Supplied information section start

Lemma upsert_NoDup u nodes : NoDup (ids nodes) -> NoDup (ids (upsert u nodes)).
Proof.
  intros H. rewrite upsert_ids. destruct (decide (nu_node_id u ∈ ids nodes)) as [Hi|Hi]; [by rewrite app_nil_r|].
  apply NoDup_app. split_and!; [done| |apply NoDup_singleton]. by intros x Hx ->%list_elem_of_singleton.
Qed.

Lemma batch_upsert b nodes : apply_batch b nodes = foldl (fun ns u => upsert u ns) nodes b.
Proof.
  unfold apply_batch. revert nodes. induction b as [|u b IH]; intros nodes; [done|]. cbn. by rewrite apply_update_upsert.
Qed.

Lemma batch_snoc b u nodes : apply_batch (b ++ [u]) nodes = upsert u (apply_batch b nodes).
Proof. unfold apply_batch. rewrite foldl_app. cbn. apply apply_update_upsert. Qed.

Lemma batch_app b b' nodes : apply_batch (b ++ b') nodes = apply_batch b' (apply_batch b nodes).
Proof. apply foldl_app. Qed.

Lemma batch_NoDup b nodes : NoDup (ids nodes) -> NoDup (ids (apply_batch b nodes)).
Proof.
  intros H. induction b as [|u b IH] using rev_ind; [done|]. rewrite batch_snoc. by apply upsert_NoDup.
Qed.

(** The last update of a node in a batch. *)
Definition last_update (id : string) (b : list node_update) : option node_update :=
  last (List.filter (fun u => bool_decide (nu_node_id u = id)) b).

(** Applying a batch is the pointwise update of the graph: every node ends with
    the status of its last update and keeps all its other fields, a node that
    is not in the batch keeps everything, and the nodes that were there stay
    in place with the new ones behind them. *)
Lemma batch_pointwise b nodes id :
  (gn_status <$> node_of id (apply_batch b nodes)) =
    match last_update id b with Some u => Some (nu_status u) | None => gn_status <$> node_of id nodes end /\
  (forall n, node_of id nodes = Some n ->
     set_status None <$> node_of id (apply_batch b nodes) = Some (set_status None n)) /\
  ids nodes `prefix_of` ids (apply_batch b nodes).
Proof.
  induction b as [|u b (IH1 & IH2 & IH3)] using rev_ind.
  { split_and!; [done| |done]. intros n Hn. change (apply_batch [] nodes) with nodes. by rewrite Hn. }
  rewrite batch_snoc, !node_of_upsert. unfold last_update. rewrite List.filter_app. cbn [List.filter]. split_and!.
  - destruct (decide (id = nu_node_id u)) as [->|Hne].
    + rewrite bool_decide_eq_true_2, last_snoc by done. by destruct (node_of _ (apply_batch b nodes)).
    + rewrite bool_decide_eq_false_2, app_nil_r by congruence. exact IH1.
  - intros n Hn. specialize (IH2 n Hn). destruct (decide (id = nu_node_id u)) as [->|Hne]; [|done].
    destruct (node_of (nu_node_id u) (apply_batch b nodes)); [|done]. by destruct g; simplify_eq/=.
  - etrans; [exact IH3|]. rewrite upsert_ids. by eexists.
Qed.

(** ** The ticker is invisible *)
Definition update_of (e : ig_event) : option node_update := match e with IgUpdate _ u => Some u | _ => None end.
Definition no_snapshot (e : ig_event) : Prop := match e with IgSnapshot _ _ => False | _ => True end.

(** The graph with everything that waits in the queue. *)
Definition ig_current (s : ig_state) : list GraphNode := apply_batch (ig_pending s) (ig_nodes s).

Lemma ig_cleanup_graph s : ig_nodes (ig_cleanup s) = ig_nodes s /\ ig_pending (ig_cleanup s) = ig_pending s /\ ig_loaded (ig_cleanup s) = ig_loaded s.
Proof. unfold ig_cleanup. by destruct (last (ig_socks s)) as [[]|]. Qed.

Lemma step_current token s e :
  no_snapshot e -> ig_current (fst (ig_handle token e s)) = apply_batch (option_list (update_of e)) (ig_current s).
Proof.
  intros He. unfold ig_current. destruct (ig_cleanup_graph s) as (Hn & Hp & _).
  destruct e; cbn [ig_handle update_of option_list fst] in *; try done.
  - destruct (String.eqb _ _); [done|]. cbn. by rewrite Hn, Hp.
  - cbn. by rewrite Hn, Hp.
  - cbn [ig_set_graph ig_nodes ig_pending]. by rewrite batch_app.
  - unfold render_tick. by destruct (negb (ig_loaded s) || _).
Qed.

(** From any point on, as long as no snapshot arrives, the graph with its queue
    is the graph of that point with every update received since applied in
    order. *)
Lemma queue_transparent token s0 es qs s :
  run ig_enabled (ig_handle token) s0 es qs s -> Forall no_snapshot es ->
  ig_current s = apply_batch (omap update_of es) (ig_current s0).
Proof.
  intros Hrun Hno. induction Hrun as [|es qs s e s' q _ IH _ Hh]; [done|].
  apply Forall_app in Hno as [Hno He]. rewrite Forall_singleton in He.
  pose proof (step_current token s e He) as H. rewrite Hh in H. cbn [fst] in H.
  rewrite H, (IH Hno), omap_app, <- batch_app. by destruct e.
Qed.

Supplied information section end
Supplied information section start

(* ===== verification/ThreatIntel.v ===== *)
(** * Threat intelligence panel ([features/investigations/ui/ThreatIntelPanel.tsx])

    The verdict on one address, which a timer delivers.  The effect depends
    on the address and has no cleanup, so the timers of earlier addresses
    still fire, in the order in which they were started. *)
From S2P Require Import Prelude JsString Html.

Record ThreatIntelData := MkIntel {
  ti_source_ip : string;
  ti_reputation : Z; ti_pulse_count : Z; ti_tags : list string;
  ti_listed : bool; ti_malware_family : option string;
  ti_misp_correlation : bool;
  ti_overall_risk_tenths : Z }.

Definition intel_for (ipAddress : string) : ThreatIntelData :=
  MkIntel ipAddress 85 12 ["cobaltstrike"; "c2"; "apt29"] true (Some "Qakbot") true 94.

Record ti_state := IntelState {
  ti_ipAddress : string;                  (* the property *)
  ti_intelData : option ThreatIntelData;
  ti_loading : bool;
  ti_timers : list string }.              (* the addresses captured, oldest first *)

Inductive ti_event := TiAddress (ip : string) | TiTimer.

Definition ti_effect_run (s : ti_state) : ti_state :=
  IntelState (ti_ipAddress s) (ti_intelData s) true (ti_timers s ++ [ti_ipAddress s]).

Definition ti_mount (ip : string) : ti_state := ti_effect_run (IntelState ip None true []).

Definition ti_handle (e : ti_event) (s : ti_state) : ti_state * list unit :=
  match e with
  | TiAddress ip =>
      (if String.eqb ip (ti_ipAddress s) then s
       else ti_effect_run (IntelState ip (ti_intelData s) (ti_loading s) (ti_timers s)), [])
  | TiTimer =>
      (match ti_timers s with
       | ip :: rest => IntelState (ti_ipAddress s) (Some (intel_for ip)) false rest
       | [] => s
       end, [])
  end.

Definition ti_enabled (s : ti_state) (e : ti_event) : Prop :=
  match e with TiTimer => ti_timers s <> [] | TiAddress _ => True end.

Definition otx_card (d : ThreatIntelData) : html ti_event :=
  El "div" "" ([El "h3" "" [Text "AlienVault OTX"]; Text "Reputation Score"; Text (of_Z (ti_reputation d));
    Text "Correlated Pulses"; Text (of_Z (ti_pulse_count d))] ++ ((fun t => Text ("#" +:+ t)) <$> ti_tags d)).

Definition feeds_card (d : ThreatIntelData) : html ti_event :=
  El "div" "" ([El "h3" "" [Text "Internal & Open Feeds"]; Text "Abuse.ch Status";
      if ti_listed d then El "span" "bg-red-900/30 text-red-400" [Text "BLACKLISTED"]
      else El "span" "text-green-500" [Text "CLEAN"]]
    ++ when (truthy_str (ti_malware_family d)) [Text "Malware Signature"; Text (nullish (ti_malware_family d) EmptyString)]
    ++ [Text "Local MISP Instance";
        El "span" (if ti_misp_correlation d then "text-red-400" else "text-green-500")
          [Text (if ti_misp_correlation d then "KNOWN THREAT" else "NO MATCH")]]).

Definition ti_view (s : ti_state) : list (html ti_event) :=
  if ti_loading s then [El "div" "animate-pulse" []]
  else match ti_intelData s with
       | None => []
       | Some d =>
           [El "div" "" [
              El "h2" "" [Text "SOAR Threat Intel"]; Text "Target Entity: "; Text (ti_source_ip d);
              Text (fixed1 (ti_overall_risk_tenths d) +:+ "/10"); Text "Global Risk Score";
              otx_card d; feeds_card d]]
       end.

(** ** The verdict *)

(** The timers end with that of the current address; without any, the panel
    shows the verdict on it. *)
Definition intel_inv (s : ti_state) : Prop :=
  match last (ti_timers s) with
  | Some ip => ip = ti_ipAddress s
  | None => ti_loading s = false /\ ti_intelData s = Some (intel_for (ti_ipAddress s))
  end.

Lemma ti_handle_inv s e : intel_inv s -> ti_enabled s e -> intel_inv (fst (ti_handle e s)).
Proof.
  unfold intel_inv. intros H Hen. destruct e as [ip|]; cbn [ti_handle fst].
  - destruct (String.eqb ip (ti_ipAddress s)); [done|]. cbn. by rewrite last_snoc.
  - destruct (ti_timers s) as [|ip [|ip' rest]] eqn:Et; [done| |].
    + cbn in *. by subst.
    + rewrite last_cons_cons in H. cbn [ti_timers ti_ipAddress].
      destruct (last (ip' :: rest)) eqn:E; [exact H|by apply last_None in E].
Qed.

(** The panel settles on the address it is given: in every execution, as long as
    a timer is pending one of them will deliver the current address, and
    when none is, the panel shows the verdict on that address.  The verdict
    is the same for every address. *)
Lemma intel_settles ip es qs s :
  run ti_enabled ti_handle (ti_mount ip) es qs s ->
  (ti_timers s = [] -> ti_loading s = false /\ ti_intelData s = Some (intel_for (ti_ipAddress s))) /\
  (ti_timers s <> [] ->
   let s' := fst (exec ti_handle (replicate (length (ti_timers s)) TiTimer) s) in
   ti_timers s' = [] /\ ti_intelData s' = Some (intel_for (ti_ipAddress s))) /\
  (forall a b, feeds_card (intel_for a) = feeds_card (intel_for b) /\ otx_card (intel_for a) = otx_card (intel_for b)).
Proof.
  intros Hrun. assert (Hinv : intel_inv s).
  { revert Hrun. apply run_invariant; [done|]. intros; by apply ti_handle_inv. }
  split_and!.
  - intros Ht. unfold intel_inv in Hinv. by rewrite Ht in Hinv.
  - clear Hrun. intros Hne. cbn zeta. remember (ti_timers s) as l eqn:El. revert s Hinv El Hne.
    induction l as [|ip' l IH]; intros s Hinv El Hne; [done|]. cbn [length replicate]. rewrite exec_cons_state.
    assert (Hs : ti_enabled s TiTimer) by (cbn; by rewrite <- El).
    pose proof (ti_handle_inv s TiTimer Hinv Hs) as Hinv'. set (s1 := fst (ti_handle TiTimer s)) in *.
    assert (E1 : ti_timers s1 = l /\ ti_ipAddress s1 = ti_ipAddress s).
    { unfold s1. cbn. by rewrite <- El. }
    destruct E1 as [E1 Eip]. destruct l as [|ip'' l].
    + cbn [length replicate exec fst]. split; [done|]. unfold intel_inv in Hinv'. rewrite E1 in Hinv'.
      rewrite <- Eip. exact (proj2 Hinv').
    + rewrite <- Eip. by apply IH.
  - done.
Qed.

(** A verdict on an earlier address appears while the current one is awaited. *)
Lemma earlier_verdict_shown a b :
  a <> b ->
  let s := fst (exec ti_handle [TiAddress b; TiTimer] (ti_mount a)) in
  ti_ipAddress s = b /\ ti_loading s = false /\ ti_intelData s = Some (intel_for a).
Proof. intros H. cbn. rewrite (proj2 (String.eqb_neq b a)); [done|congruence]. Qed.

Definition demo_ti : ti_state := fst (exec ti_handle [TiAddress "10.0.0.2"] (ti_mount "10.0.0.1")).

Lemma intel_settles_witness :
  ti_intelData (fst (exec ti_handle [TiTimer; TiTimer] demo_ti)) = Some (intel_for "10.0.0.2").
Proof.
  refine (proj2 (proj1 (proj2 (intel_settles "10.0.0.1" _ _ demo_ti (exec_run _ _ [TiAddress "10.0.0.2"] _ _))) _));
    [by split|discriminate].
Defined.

Supplied information section end
Supplied information section start

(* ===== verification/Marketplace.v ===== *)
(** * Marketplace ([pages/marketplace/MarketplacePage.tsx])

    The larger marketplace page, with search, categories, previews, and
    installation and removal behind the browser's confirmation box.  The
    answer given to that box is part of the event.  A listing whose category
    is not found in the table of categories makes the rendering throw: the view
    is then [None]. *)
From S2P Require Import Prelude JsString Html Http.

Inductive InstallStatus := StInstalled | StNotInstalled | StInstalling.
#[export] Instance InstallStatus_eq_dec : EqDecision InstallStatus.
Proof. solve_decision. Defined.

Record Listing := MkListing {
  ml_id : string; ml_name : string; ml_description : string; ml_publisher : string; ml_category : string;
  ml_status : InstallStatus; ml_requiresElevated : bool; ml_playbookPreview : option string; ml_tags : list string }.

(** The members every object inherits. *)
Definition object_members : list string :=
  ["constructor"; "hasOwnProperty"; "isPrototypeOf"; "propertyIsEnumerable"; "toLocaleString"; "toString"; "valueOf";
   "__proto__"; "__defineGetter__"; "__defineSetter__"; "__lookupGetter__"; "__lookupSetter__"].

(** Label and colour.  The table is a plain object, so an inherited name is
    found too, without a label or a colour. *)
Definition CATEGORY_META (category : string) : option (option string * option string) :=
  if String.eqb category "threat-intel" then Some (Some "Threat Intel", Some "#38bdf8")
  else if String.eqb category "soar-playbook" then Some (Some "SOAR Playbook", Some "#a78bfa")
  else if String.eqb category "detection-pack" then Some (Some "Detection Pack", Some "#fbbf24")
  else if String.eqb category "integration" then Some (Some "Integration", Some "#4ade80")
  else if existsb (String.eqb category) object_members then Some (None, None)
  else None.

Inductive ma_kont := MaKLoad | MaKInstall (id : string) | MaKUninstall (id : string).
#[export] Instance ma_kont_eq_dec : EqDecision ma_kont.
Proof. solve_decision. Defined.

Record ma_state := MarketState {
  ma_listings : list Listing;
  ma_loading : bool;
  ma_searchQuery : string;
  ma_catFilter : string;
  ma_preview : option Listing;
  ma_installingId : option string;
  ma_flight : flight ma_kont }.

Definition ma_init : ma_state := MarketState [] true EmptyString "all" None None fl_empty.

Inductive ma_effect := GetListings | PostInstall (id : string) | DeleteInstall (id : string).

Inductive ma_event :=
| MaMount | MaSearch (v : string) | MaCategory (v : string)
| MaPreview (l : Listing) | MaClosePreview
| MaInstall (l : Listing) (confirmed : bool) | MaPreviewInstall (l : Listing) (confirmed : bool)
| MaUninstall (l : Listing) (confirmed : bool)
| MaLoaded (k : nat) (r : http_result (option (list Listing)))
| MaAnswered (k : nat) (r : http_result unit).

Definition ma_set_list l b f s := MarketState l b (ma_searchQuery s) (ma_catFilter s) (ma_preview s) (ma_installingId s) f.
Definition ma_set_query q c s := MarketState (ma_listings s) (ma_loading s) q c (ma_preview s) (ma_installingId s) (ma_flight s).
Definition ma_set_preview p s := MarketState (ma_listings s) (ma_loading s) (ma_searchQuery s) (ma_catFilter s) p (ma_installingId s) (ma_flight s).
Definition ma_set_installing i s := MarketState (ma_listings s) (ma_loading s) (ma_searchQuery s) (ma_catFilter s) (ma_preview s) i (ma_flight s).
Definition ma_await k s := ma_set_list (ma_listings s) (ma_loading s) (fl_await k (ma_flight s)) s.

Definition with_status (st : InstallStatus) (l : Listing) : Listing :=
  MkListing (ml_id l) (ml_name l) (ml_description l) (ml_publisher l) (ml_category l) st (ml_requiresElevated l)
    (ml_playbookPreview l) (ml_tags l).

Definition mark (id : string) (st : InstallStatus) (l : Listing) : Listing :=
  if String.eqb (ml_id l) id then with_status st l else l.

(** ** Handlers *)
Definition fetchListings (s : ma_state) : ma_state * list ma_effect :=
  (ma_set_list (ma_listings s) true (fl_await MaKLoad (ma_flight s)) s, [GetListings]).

Supplied information section end

### Goal of the exercise
Return exactly, and only, the lines above starting at the line that contains "Inductive InstallStatus := StInstalled" and ending at the line that contains "Record Listing := MkListing".

### Problem solution
Inductive InstallStatus := StInstalled | StNotInstalled | StInstalling.
#[export] Instance InstallStatus_eq_dec : EqDecision InstallStatus.
Proof. solve_decision. Defined.

Record Listing := MkListing {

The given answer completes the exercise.